Introduction India accounts for more than one-fifth of the total global tuberculosis (TB) incidence. In response, the Revised National TB Control Program (RNTCP) of India has supported the decentralisation of service delivery with encouragement of active community participation. Operation ASHA is an international NGO that offers TB services to slum populations – a group that have proven difficult historically to engage. It employs a unique treatment approach involving community-based providers and biometric data registration to support adherence. We report treatment outcome for patients with presumed drug-susceptible tuberculosis managed by Op ASHA within Delhi’s slum districts.
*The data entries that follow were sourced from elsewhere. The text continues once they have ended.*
(* ===== verification/LogMergeProofs.v ===== *)
(** What a log merge promises: it ends, shows each repository's history in
    order and from its start, loses nothing unless the limit was reached, and
    every group it shows is coherent. *)

From S2P Require Export LogGraph.

#[local] Set Default Proof Using "Type".

(** ** What was emitted *)

Definition emitted_groups (out : Events) : list CommitLogGroup :=
  omap (fun event => match event with MergedGroup g => Some g | MergedDegradation _ => None end) out.
Definition emitted_records (out : Events) : list CommitLogDegradation :=
  omap (fun event => match event with MergedGroup _ => None | MergedDegradation d => Some d end) out.
Definition degradations_of (source : list CommitLogEvent) : list CommitLogDegradation :=
  omap (fun event => match event with LogEntry _ => None | LogDegradation d => Some d end) source.

Definition records_of (id : str) (records : list CommitLogDegradation) : list CommitLogDegradation :=
  List.filter (fun d => bool_decide (ct_member_id (dg_target d) = id)) records.

(** The entries and the degradations of one repository, as shown. *)
Definition shown (id : str) (out : Events) : list CommitLogEntry := of_member id (emitted_groups out ≫= gr_entries).
Definition noted (id : str) (out : Events) : list CommitLogDegradation := records_of id (emitted_records out).

Lemma shown_app id a b : shown id (a ++ b) = shown id a ++ shown id b.
Proof. unfold shown, emitted_groups. by rewrite omap_app, bind_app, of_member_app. Qed.

Lemma noted_app id a b : noted id (a ++ b) = noted id a ++ noted id b.
Proof. unfold noted, emitted_records, records_of. by rewrite omap_app, List.filter_app. Qed.

Lemma emitted_records_app a b : emitted_records (a ++ b) = emitted_records a ++ emitted_records b.
Proof. apply omap_app. Qed.

Lemma emitted_groups_app a b : emitted_groups (a ++ b) = emitted_groups a ++ emitted_groups b.
Proof. apply omap_app. Qed.

Section merging.
Context (ids : list str).

(** A group of the log: coherent, within the window, of the repositories
    that are read. *)
Definition good (g : CommitLogGroup) : Prop :=
  coherent g /\ close COALESCING_WINDOW_SECONDS (committed_at <$> gr_entries g) /\ Forall (fun e => member_of e ∈ ids) (gr_entries g).

Record groups_ok (groups : list PendingGroup) : Prop := {
  ok_distinct : distinct groups;
  ok_acyclic : acyclic (graph_of groups);
  ok_good : Forall (fun g => good (pg_group g)) groups;
}.

Definition queued (G : gmap N Node) (last_group : option N) (id : str) (q : list CommitLogEntry) : Prop :=
  exists w, waits G id w last_group /\ q = waiting G id w.

(** *** Sealing *)

Lemma seal_ok groups cursors : groups_ok groups -> groups_ok (seal_groups groups cursors).
Proof.
  intros [H1 H2 H3]. split.
  - unfold distinct. by rewrite ids_seal.
  - by rewrite graph_seal.
  - unfold seal_groups. rewrite Forall_fmap. eapply Forall_impl; [exact H3|]. intros g Hg. cbn. by destruct (pg_sealed g).
Qed.

(** *** Emission *)

Lemma leave_ok groups k g : groups_ok groups -> groups !! k = Some g -> group_is_blocked groups g = false ->
  groups_ok (delete k groups) /\
  forall id l q, queued (graph_of groups) l id q ->
    exists q', queued (graph_of (delete k groups)) l id q' /\ q = of_member id (gr_entries (pg_group g)) ++ q'.
Proof.
  intros [H1 H2 H3] Hk Hb. destruct (distinct_delete groups k g H1 Hk) as [Hd Eg].
  assert (Hg : graph_of groups !! pg_id g = Some (pg_group g, pg_predecessors g)).
  { apply graph_lookup_elem; [done|]. by eapply list_elem_of_lookup_2. }
  assert (Hfree : forall y, y ∈ pg_predecessors g -> graph_of groups !! y = None).
  { intros y Hy. apply eq_None_not_Some. intros Hs. apply not_true_iff_false in Hb. apply Hb. apply blocked_spec; [done|]. eauto. }
  rewrite Eg. split.
  - split; [done| |by apply Forall_delete]. rewrite Eg. eapply acyclic_sub; [|exact H2].
    intros x y (n & Hn & Hy). apply lookup_delete_Some in Hn as [_ Hn]. by exists n.
  - intros id l q (w & Hw & ->). destruct (waits_leave _ _ _ _ _ _ Hw Hg Hfree) as (w' & Hw' & E). eexists. split; [by exists w'|exact E].
Qed.

(** Groups that wait for none, emitted one after another while the limit
    allows. *)
Inductive emits (max_entries : option nat) : list PendingGroup -> nat -> Events -> list PendingGroup -> nat -> Prop :=
| emits_nil groups n : emits max_entries groups n [] groups n
| emits_one groups n k g out groups' n' :
    groups !! k = Some g -> group_is_blocked groups g = false -> limit_reached max_entries n = false ->
    emits max_entries (delete k groups) (S n) out groups' n' ->
    emits max_entries groups n (MergedGroup (pg_group g) :: out) groups' n'.

Lemma emits_ok max_entries groups n out groups' n' : emits max_entries groups n out groups' n' -> groups_ok groups ->
  groups_ok groups' /\ n' = n + length (emitted_groups out) /\ length groups = length (emitted_groups out) + length groups' /\
  emitted_records out = [] /\ Forall good (emitted_groups out) /\
  (forall g, g ∈ groups' -> g ∈ groups) /\
  (forall limit, max_entries = Some limit -> n <= limit -> n' <= limit) /\
  (forall id l q, queued (graph_of groups) l id q -> exists q', queued (graph_of groups') l id q' /\ q = shown id out ++ q').
Proof.
  induction 1 as [groups n|groups n k g out groups' n' Hk Hb Hlim _ IH]; intros Hok.
  - split_and!; [done|cbn; lia|done|done|by constructor|done|done|]. intros id l q Hq. by exists q.
  - destruct (leave_ok groups k g Hok Hk Hb) as [Hok' Hq]. destruct (IH Hok') as (I1 & I2 & I2' & I3 & I4 & I5 & I6 & I7).
    change (emitted_groups (MergedGroup (pg_group g) :: out)) with (pg_group g :: emitted_groups out). cbn [length].
    split_and!; [done|lia| |done| | | |].
    + rewrite length_delete in I2' by (by eexists). apply lookup_lt_Some in Hk. lia.
    + constructor; [|done]. destruct Hok as [_ _ H3]. rewrite Forall_lookup in H3. by eapply H3.
    + intros h Hh. apply I5 in Hh. destruct (list_elem_of_split_length groups k g Hk) as (l1 & l2 & -> & ->). rewrite delete_middle in Hh. set_solver.
    + intros limit -> Hn. apply (I6 limit eq_refl). cbn in Hlim. apply Nat.leb_gt in Hlim. lia.
    + intros id l q Hw. destruct (Hq id l q Hw) as (q1 & Hq1 & ->). destruct (I7 id l q1 Hq1) as (q2 & Hq2 & ->).
      exists q2. split; [done|]. change (MergedGroup (pg_group g) :: out) with ([MergedGroup (pg_group g)] ++ out). rewrite shown_app, app_assoc. do 2 f_equal.
      unfold shown. cbn. by rewrite app_nil_r.
Qed.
Methods Retrospective, observational cohort study focusing on patients within 14 southern Delhi slum districts started on treatment according to RNTCP guidelines between 1.4.2012 and 31.3.2013. Demographic and clinical information were systematically recorded. Patients still on treatment by the end of October 2013 were excluded from analysis. Successful outcomes were defined as bacteriologically confirmed cure or treatment completion. Adverse outcomes were: treatment default, conversion to MDR-TB treatment, treatment failure or death.

Results 1217 patients were started on treatment. 29% were aged <20; and 42% were female. 52% had pulmonary TB; of these 55% were sputum smear positive (58% grade II or III out of III). 218 (18%) subjects re-treated for TB were excluded from further outcome analysis. The remaining 999 patients had similar clinical characteristics to the whole study population. Successful outcome after 6 months of treatment was recorded in 85% of subjects (77% pulmonary, 91% extrapulmonary cases). Adverse outcomes were recorded in 16% of those with pulmonary TB. This was considerably less common in extrapulmonary TB, where it was recorded in only 6%. Death was reported in 3% of pulmonary and 1% of extrapulmonary patients.

Conclusions The model of care achieves the WHO target for treatment completion of 85% in a population considered very high risk of failure under traditional TB programmes. Future work needs to focus on the factors that result in adverse outcomes, in particular for the key patient population with infectious pulmonary TB.